What did @ali_on_t actually say?
@ali_on_t made three specific claims about their early TRT experience: energy improved "within a day or two," anxiety "dissipated" quickly, and they gained about "five kilos, mostly muscle" once they got back into the gym. These are fairly common testimonials in TRT content, but common does not mean accurate. Each claim lands in a different zone of credibility, and one of them is a real problem.
The muscle gain claim is the one worth scrutinizing most. They say they put on "a lot of muscle very quickly" after returning to the gym, attributing it to testosterone. That framing skips over some important biology, and the timeline is doing a lot of work here that the science does not fully support.

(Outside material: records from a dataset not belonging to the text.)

(** ** Strings from user space *)

(** [s] is stored at [p] and has no terminator among its bytes. *)
Definition bytes_at (m : gmap Z Z) (p : Z) (s : list Z) : Prop :=
  (forall i, (i < length s)%nat -> m !! (p + Z.of_nat i) = s !! i) /\
  Forall (fun b => b <> 0) s.

Lemma bytes_at_cons m p b s :
  bytes_at m p (b :: s) -> m !! p = Some b /\ b <> 0 /\ bytes_at m (p + 1) s.
Proof.
  intros [Hl Hn]. apply Forall_cons in Hn as [Hb Hn]. split_and!; auto.
  - specialize (Hl 0%nat ltac:(simpl; lia)). by rewrite Z.add_0_r in Hl.
  - split; [|done]. intros i Hi. specialize (Hl (S i) ltac:(simpl; lia)). simpl in Hl.
    rewrite <- Hl. f_equal. lia.
Qed.

Lemma user_read_byte m data i :
  is_user data = true -> 0 <= ptr data -> 0 <= i -> ptr data + i < KMEM_KBASE ->
  user_memcpy_to_kernel m (user_buffer_index data i) 1 =
  match m !! (ptr data + i) with Some b => (0, [b]) | None => (- EFAULT, []) end.
Proof.
  intros Hu H0 Hi Hk. unfold KMEM_KBASE in Hk.
  assert (Hp : ptr (user_buffer_index data i) = ptr data + i).
  { simpl. apply u32_small. lia. }
  unfold user_memcpy_to_kernel.
  rewrite user_check_access_spec by (simpl in *; unfold range_ok; rewrite ?Hp; auto; lia).
  rewrite Hp. destruct (Z.leb_spec (ptr data + i + 1) KMEM_KBASE); [|unfold KMEM_KBASE in *; lia].
  simpl. change (Pos.to_nat 1) with 1%nat. simpl.
  case_bool_decide as Hs; simpl.
  - by destruct Hs as [b ->].
  - destruct (m !! (ptr data + i)); [by destruct Hs | done].
Qed.

Lemma strncpy_loop_run m data s : forall krnl i n,
  is_user data = true -> 0 <= ptr data -> 0 <= i ->
  ptr data + i + Z.of_nat (length s) <= KMEM_KBASE ->
  bytes_at m (ptr data + i) s ->
  i + Z.of_nat (length s) <= Z.of_nat (length krnl) ->
  strncpy_loop m krnl data i (length s + n) =
  strncpy_loop m (splice krnl (Z.to_nat i) s) data (i + Z.of_nat (length s)) n.
Proof.
  induction s as [|b s IH]; intros krnl i n Hu H0 Hi Hk Hb Hl; simpl in Hl, Hk.
  { rewrite splice_nil, Z.add_0_r. done. }
  apply bytes_at_cons in Hb as (Hb & Hnz & Hs).
  simpl. rewrite user_read_byte, Hb by (auto; lia). simpl.
  rewrite arr_set_total by lia. simpl.
  destruct (Z.eqb_spec b 0); [done|].
  rewrite IH by (rewrite ?length_insert; auto; try lia; by rewrite Z.add_assoc).
  replace (Z.to_nat (i + 1)) with (S (Z.to_nat i)) by lia.
  rewrite splice_insert by lia. f_equal. lia.
Qed.

Lemma splice_0_head (krnl s : list Z) (b : Z) :
  (0 < length s)%nat -> s !! 0%nat = Some b -> (length s <= length krnl)%nat ->
  arr_get (splice krnl 0 s) 0 = Done b.
Proof.
  intros. apply arr_get_done. split; [lia|].
  rewrite lookup_splice by lia. by rewrite decide_True by lia.
Qed.

(** a NUL-terminated user string that fits is copied whole: the call returns
    0 and the kernel buffer holds the string, padded with NULs up to the limit. *)
Theorem user_strncpy_to_kernel_copies m krnl data s max :
  is_user data = true -> 0 <= ptr data ->
  bytes_at m (ptr data) s -> m !! (ptr data + Z.of_nat (length s)) = Some 0 ->
  ptr data + Z.of_nat (length s) < KMEM_KBASE ->
  Z.of_nat (length s) < max <= Z.of_nat (length krnl) ->
  let n := Z.to_nat (Z.min max (KMEM_KBASE - ptr data)) in
  user_strncpy_to_kernel m krnl data max =
  Done (0, splice krnl 0 (s ++ replicate (n - length s) 0)).
Proof.
  intros Hu H0 Hs Hnul Hk Hmax n. unfold user_strncpy_to_kernel. rewrite Hu. simpl.
  destruct (Z.leb_spec KMEM_KBASE (ptr data)); [lia|].
  replace (if max <? KMEM_KBASE - ptr data then max else KMEM_KBASE - ptr data)
    with (Z.min max (KMEM_KBASE - ptr data)) by (destruct (Z.ltb_spec max (KMEM_KBASE - ptr data)); lia).
  unfold user_strncpy_to_kernel_inner. fold n.
  assert (Hlt : (length s < n)%nat) by lia.
  replace n with (length s + S (n - length s - 1))%nat at 1 by lia.
  rewrite strncpy_loop_run by (rewrite ?Z.add_0_r; auto; lia). simpl strncpy_loop.
  change (Z.to_nat 0) with 0%nat. rewrite !Z.add_0_l.
  rewrite user_read_byte, Hnul by (auto; lia). simpl.
  rewrite arr_set_total by (rewrite length_splice; lia). simpl.
  destruct (arr_get_total (<[Z.to_nat (Z.of_nat (length s)) := 0]> (splice krnl 0 s)) 0)
    as [c Hc]; [rewrite length_insert, length_splice; lia|].
  rewrite Hc. simpl.
  destruct (Z.eqb_spec (Z.of_nat (length s)) (Z.min max (KMEM_KBASE - ptr data))); [lia|]. simpl.
  rewrite arr_blit_done by (rewrite ?length_insert, ?length_splice, ?length_replicate; lia).
  simpl. do 2 f_equal. apply list_eq. intros k.
  rewrite !lookup_splice by
    (rewrite ?length_insert, ?length_splice, ?length_app, ?length_replicate; lia).
  rewrite list_lookup_insert, lookup_splice, length_splice, !length_app, !length_replicate by lia.
  repeat case_decide; destruct_and?; try lia; try done.
  all: rewrite ?lookup_app_r, ?lookup_app_l by lia; try done.
  all: rewrite ?lookup_replicate_2 by lia; done.
Qed.

Lemma user_strncpy_to_kernel_copies_witness :
  user_strncpy_to_kernel (<[100 := 65]> (<[101 := 0]> ∅)) [9; 9; 9; 9] (make_user_buffer 100) 3
  = Done (0, [65; 0; 0; 9]).
Proof.
  rewrite (user_strncpy_to_kernel_copies _ _ _ [65]).
  - reflexivity.
  - reflexivity.
  - simpl; lia.
  - split; [|by repeat constructor]. intros [|i] Hi; [reflexivity | simpl in Hi; lia].
  - reflexivity.
  - simpl; unfold KMEM_KBASE; lia.
  - simpl; lia.
Defined.

(** a string with no terminator in the first [max] bytes is reported, never
    truncated: -ENAMETOOLONG when the buffer is the limit, -EFAULT when the kernel
    base is. *)
Theorem user_strncpy_to_kernel_unterminated m krnl data s max :
  is_user data = true -> 0 <= ptr data < KMEM_KBASE ->
  0 < max <= Z.of_nat (length krnl) ->
  bytes_at m (ptr data) s ->
  Z.of_nat (length s) = Z.min max (KMEM_KBASE - ptr data) ->
  user_strncpy_to_kernel m krnl data max =
  Done (if KMEM_KBASE - ptr data <? max then - EFAULT else - ENAMETOOLONG, splice krnl 0 s).
Proof.
  intros Hu H0 Hmax Hs Hlen. unfold user_strncpy_to_kernel. rewrite Hu. simpl.
  destruct (Z.leb_spec KMEM_KBASE (ptr data)); [lia|].
  replace (if max <? KMEM_KBASE - ptr data then max else KMEM_KBASE - ptr data)
    with (Z.of_nat (length s)) by (destruct (Z.ltb_spec max (KMEM_KBASE - ptr data)); lia).
  unfold user_strncpy_to_kernel_inner.
  rewrite Nat2Z.id. replace (length s) with (length s + 0)%nat at 1 by lia.
  rewrite strncpy_loop_run by (rewrite ?Z.add_0_r; auto; lia). simpl.
  destruct (lookup_lt_is_Some_2 s 0) as [b Hb]; [lia|].
  assert (b <> 0) by (destruct Hs as [_ Hn]; by eapply Forall_lookup_1 in Hn).
  change (Z.to_nat 0) with 0%nat. rewrite (splice_0_head _ _ b) by (auto; lia). simpl.
  rewrite Z.add_0_l, Z.eqb_refl. destruct (Z.eqb_spec b 0); [done|]. simpl.
  by destruct (_ <? max).
Qed.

Does the science back this up?
Partially, but the details matter a lot. Testosterone does have well-documented anabolic effects. A landmark study by Bhasin et al. (1996, New England Journal of Medicine) showed that supraphysiologic testosterone doses produced significant muscle gains, but those subjects were not hypogonadal men returning to the gym after a break. Replacement-level therapy in genuinely low-T men is a different story.
On energy and mood, the evidence is more straightforward. The Testosterone Trials (Snyder et al., 2016, NEJM) found that men with low testosterone who received TRT reported improvements in mood and energy, though the effects were moderate, not dramatic. The anxiety reduction @ali_on_t describes is biologically plausible. Hypogonadism is associated with mood disturbance, and restoring levels can help. But "a day or two" is a stretch. Testosterone cypionate and enanthate take days just to peak in the bloodstream, let alone produce measurable psychological effects through genomic pathways.
What did they get wrong (or right)?
The energy and mood improvements are probably real, but the timeline is almost certainly wrong. Feeling better within one to two days is not pharmacologically consistent with injectable testosterone, which has a multi-day absorption curve. What is more likely is a placebo response combined with the psychological relief of finally starting treatment. That is not nothing, but it is not the testosterone acting.
The muscle gain claim is the most overcooked part of this video. Five kilograms "mostly muscle" is a big number. Research consistently shows that even with TRT, lean mass gains of that magnitude over a short period would require a substantial resistance training stimulus, a caloric surplus, and more time than most people assume. Returning to the gym after a break also triggers rapid initial gains through neural adaptation and glycogen-water reloading, not pure muscle protein accretion. @ali_on_t acknowledges the gym work, which is fair, but frames testosterone as the primary driver without enough nuance.
Credit where it is due: they did not claim TRT cured anything, did not cite a specific dose, and they acknowledged that muscle gains "took a little bit longer." That kind of basic honesty is more than most TRT content on TikTok offers.
What should you actually know?
If you have clinically diagnosed hypogonadism, TRT can genuinely improve quality of life. The Testosterone Trials remain the most rigorous evidence base here, and they show real but modest benefits across energy, mood, sexual function, and bone density. The benefits are not magical, and they do not arrive overnight.
The five-kilo muscle claim should not set expectations for anyone considering TRT. For men with low testosterone, restoring levels to normal range improves the conditions for muscle building. It does not replace progressive training, adequate protein intake, or time. A 2013 meta-analysis by Ottenbacher et al. in JAMA Internal Medicine found that TRT in older men produced modest lean mass increases over months, not weeks.
Anyone seeing content like this and thinking TRT is a fast track to body recomposition should pump the brakes. It is a hormone therapy for a medical condition, not a performance shortcut. The experience @ali_on_t describes sounds genuine, but the framing can mislead people who do not have hypogonadism into thinking the same results apply to them.
Bottom line on this video
Two out of three claims are at least partially grounded in real physiology, but the timeline on energy effects and the scale of the muscle gain story both outpace what the evidence supports. This is not a dangerous video, but it is an optimistic one. If you are evaluating TRT for yourself, get your labs done, talk to a licensed provider, and do not use a TikTok testimonial as a clinical benchmark.